● The task:
All of the records should be restated word for word.
####
(** X21: [finish_upload_video_view] never raises.  It answers 204, with
    the success message queued, exactly when the request is a POST with
    a valid form, so with a total of at least one chunk, and
    [finalize_upload] returned; the world is then the one
    [finalize_upload] left.  With any other answer (405, 400 or 404) no
    message is queued and nothing has changed. *)
Theorem finish_view_answers w request id :
  ∃ response messages w',
    exec (finish_upload_video_view request id) w = (Return (response, messages), w') ∧
    (http_status response = 204 →
     messages = [(SUCCESS, "Upload realizado com sucesso.")] ∧
     method request = "POST" ∧
     ∃ n, POST_totalChunks request = Some n ∧ 1 ≤ n ∧
          exec (finalize_upload id n) w = (Return (), w')) ∧
    (http_status response ≠ 204 →
     messages = [] ∧ w' = w ∧
     (http_status response = 405 ∨ http_status response = 400 ∨
      http_status response = 404)).
Proof.
  unfold finish_upload_video_view.
  case_bool_decide as Hmethod.
  { eexists _, _, _. split; [reflexivity|]. cbn. split; [done|]. auto. }
  destruct (VideoChunkFinishUploadForm request) as [errors|cleaned_data] eqn:Hform.
  { eexists _, _, _. split; [reflexivity|]. cbn. split; [done|]. auto. }
  assert (Htotal : POST_totalChunks request = Some (totalChunks cleaned_data) ∧
                   1 ≤ totalChunks cleaned_data).
  { unfold VideoChunkFinishUploadForm, clean_field_totalChunks in Hform.
    destruct (fileName request), (POST_totalChunks request) as [n|];
      try case_decide; try done.
    injection Hform as <-. cbn. split; [done|lia]. }
  destruct Htotal as [Htotal Hpos].
  pose proof (finalize_upload_outcomes w id (totalChunks cleaned_data)) as Hout.
  unfold exec in *. unfold try_except. rewrite run_bind.
  destruct (finalize_upload id (totalChunks cleaned_data) (mkSt idle w)) as [r s] eqn:Hfin.
  destruct Hout as [[w' Hok]|[Hstop|[msg [Hraise|[Hraise|Hraise]]]]].
  - injection Hok as -> <-. eexists _, _, _. split; [reflexivity|]. cbn.
    split; [|done]. intros _. split; [done|]. split; [done|].
    exists (totalChunks cleaned_data). split; [done|]. split; [done|]. by rewrite Hfin.
  - injection Hstop as -> <-. eexists _, _, _. split; [reflexivity|]. cbn.
    split; [done|]. auto.
  - injection Hraise as -> <-. eexists _, _, _. split; [reflexivity|]. cbn.
    split; [done|]. auto.
  - injection Hraise as -> <-. eexists _, _, _. split; [reflexivity|]. cbn.
    split; [done|]. auto.
  - injection Hraise as -> <-. eexists _, _, _. split; [reflexivity|]. cbn.
    split; [done|]. auto.
Qed.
####
● Answer for this exercise:
(** X21: [finish_upload_video_view] never raises.  It answers 204, with
    the success message queued, exactly when the request is a POST with
    a valid form, so with a total of at least one chunk, and
    [finalize_upload] returned; the world is then the one
    [finalize_upload] left.  With any other answer (405, 400 or 404) no
    message is queued and nothing has changed. *)
Theorem finish_view_answers w request id :
  ∃ response messages w',
    exec (finish_upload_video_view request id) w = (Return (response, messages), w') ∧
    (http_status response = 204 →
     messages = [(SUCCESS, "Upload realizado com sucesso.")] ∧
     method request = "POST" ∧
     ∃ n, POST_totalChunks request = Some n ∧ 1 ≤ n ∧
          exec (finalize_upload id n) w = (Return (), w')) ∧
    (http_status response ≠ 204 →
     messages = [] ∧ w' = w ∧
     (http_status response = 405 ∨ http_status response = 400 ∨
      http_status response = 404)).
Proof.
  unfold finish_upload_video_view.
  case_bool_decide as Hmethod.
  { eexists _, _, _. split; [reflexivity|]. cbn. split; [done|]. auto. }
  destruct (VideoChunkFinishUploadForm request) as [errors|cleaned_data] eqn:Hform.
  { eexists _, _, _. split; [reflexivity|]. cbn. split; [done|]. auto. }
  assert (Htotal : POST_totalChunks request = Some (totalChunks cleaned_data) ∧
                   1 ≤ totalChunks cleaned_data).
  { unfold VideoChunkFinishUploadForm, clean_field_totalChunks in Hform.
    destruct (fileName request), (POST_totalChunks request) as [n|];
      try case_decide; try done.
    injection Hform as <-. cbn. split; [done|lia]. }
  destruct Htotal as [Htotal Hpos].
  pose proof (finalize_upload_outcomes w id (totalChunks cleaned_data)) as Hout.
  unfold exec in *. unfold try_except. rewrite run_bind.
  destruct (finalize_upload id (totalChunks cleaned_data) (mkSt idle w)) as [r s] eqn:Hfin.
  destruct Hout as [[w' Hok]|[Hstop|[msg [Hraise|[Hraise|Hraise]]]]].
  - injection Hok as -> <-. eexists _, _, _. split; [reflexivity|]. cbn.
    split; [|done]. intros _. split; [done|]. split; [done|].
    exists (totalChunks cleaned_data). split; [done|]. split; [done|]. by rewrite Hfin.
  - injection Hstop as -> <-. eexists _, _, _. split; [reflexivity|]. cbn.
    split; [done|]. auto.
  - injection Hraise as -> <-. eexists _, _, _. split; [reflexivity|]. cbn.
    split; [done|]. auto.
  - injection Hraise as -> <-. eexists _, _, _. split; [reflexivity|]. cbn.
    split; [done|]. auto.
  - injection Hraise as -> <-. eexists _, _, _. split; [reflexivity|]. cbn.
    split; [done|]. auto.
Qed.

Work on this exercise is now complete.